(Stored data entries)
########
(** What the first loop computes from any point of the walk: it takes
    the columns up to the first one that overflows. *)
Lemma fitLoop_spec (schema : list Column) :
  forall width colWidth cols,
    Forall (fun c => 0 <= Width c) schema ->
    0 <= colWidth ->
    colWidth + totalWidth schema <= Go.max_int ->
    exists taken rest,
      schema = taken ++ rest /\
      fitLoop schema width colWidth cols = cols ++ taken /\
      (colWidth <= width -> colWidth + totalWidth taken <= width) /\
      match rest with
      | [] => True
      | col :: _ => width < colWidth + totalWidth taken + Width col
      end.
Proof.
  induction schema as [|col schema IH]; intros width colWidth cols Hpos Hcw Hmax.
  - exists [], []. simpl. rewrite app_nil_r. repeat split; lia.
  - inversion Hpos as [|? ? Hcol Hrest]; subst. simpl in Hmax.
    pose proof (totalWidth_nonneg _ Hrest) as Htot.
    simpl. rewrite add_small by lia.
    destruct (width <? colWidth + Width col) eqn:Hover.
    + apply Z.ltb_lt in Hover.
      exists [], (col :: schema). simpl. rewrite app_nil_r.
      repeat split; lia.
    + apply Z.ltb_ge in Hover.
      destruct (IH width (colWidth + Width col) (cols ++ [col]) Hrest)
        as (taken & rest & Hsplit & Hfit & Hsum & Hnext); [lia | lia |].
      exists (col :: taken), rest. simpl.
      rewrite Hfit, <- app_assoc. simpl.
      repeat split.
      * now rewrite Hsplit.
      * intros _. specialize (Hsum Hover). lia.
      * destruct rest; [exact I | lia].
Qed.

(** The fitted columns, for a schema of non-negative widths. *)
Lemma fit_longest (schema : list Column) (width : Z) :
  Forall (fun c => 0 <= Width c) schema ->
  totalWidth schema <= Go.max_int ->
  let cols := fitLoop schema width 0 [] in
  prefix_of cols schema /\
  (0 <= width -> totalWidth cols <= width) /\
  (forall p, prefix_of p schema -> totalWidth p <= width ->
             (List.length p <= List.length cols)%nat) /\
  (forall col rest, schema = cols ++ col :: rest ->
                    width < totalWidth cols + Width col).
Proof.
  intros Hpos Hmax. cbv zeta.
  destruct (fitLoop_spec schema width 0 [] Hpos) as
    (cols & rest & Hsplit & Hfit & Hsum & Hnext); [lia | lia |].
  simpl in Hfit. rewrite Hfit. clear Hfit.
  assert (Hnext' : forall col rest', rest = col :: rest' ->
                                     width < totalWidth cols + Width col).
  { intros col rest' ->. lia. }
  repeat split.
  - now exists rest.
  - intros Hw. specialize (Hsum Hw). lia.
  - intros p [more Hp] Hfits.
    destruct (Nat.le_gt_cases (List.length p) (List.length cols)) as [|Hlong];
      [assumption | exfalso].
    rewrite Hsplit in Hp.
    assert (Hp' : p = firstn (List.length p) (cols ++ rest)).
    { rewrite Hp, firstn_app, Nat.sub_diag, firstn_all. simpl.
      now rewrite app_nil_r. }
    rewrite firstn_app, firstn_all2 in Hp' by lia.
    destruct rest as [|col rest'].
    { rewrite firstn_nil, app_nil_r in Hp'. rewrite Hp' in Hlong. lia. }
    destruct (List.length p - List.length cols)%nat as [|n] eqn:Hn; [lia |].
    simpl in Hp'.
    assert (Hge : totalWidth cols + Width col <= totalWidth p).
    { rewrite Hp', totalWidth_app. simpl.
      assert (0 <= totalWidth (firstn n rest')).
      { apply totalWidth_nonneg.
        rewrite Hsplit in Hpos. apply Forall_app in Hpos as [_ Hpos].
        inversion Hpos; subst.
        now apply Forall_take. }
      lia. }
    specialize (Hnext' col rest' eq_refl). lia.
  - intros col rest' Hs.
    rewrite Hsplit in Hs. apply app_inv_head in Hs.
    eapply Hnext'. eassumption.
Qed.

Lemma columns_nonneg : Forall (fun c => 0 <= Width c) columns.
Proof. unfold columns. repeat constructor; simpl; lia. Qed.

Lemma columns_total : totalWidth columns <= Go.max_int.
Proof. vm_compute. discriminate. Qed.

Lemma fit_columns_bound (width : Z) :
  (List.length (fitLoop columns width 0 []) <= List.length columns)%nat.
Proof.
  apply prefix_of_length.
  apply (fit_longest columns width columns_nonneg columns_total).
Qed.

Lemma fit_columns_narrow (width : Z) :
  width < 10 -> fitLoop columns width 0 [] = [].
Proof.
  intros Hw. unfold columns. simpl.
  change (Go.add 0 10) with 10.
  destruct (width <? 10) eqn:E; [reflexivity |].
  apply Z.ltb_ge in E. lia.
Qed.

End Fit.

Section Projection.

Lemma len_le_cap (r : Row) : (len r <= cap r)%nat.
Proof. unfold len, cap. lia. Qed.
########
ASSIGNED TASK: What lines in the records contain the word "repeat"? Return each one.

WRITTEN SOLUTION:
  - exists [], []. simpl. rewrite app_nil_r. repeat split; lia.
      repeat split; lia.
      repeat split.
  repeat split.
Proof. unfold columns. repeat constructor; simpl; lia. Qed.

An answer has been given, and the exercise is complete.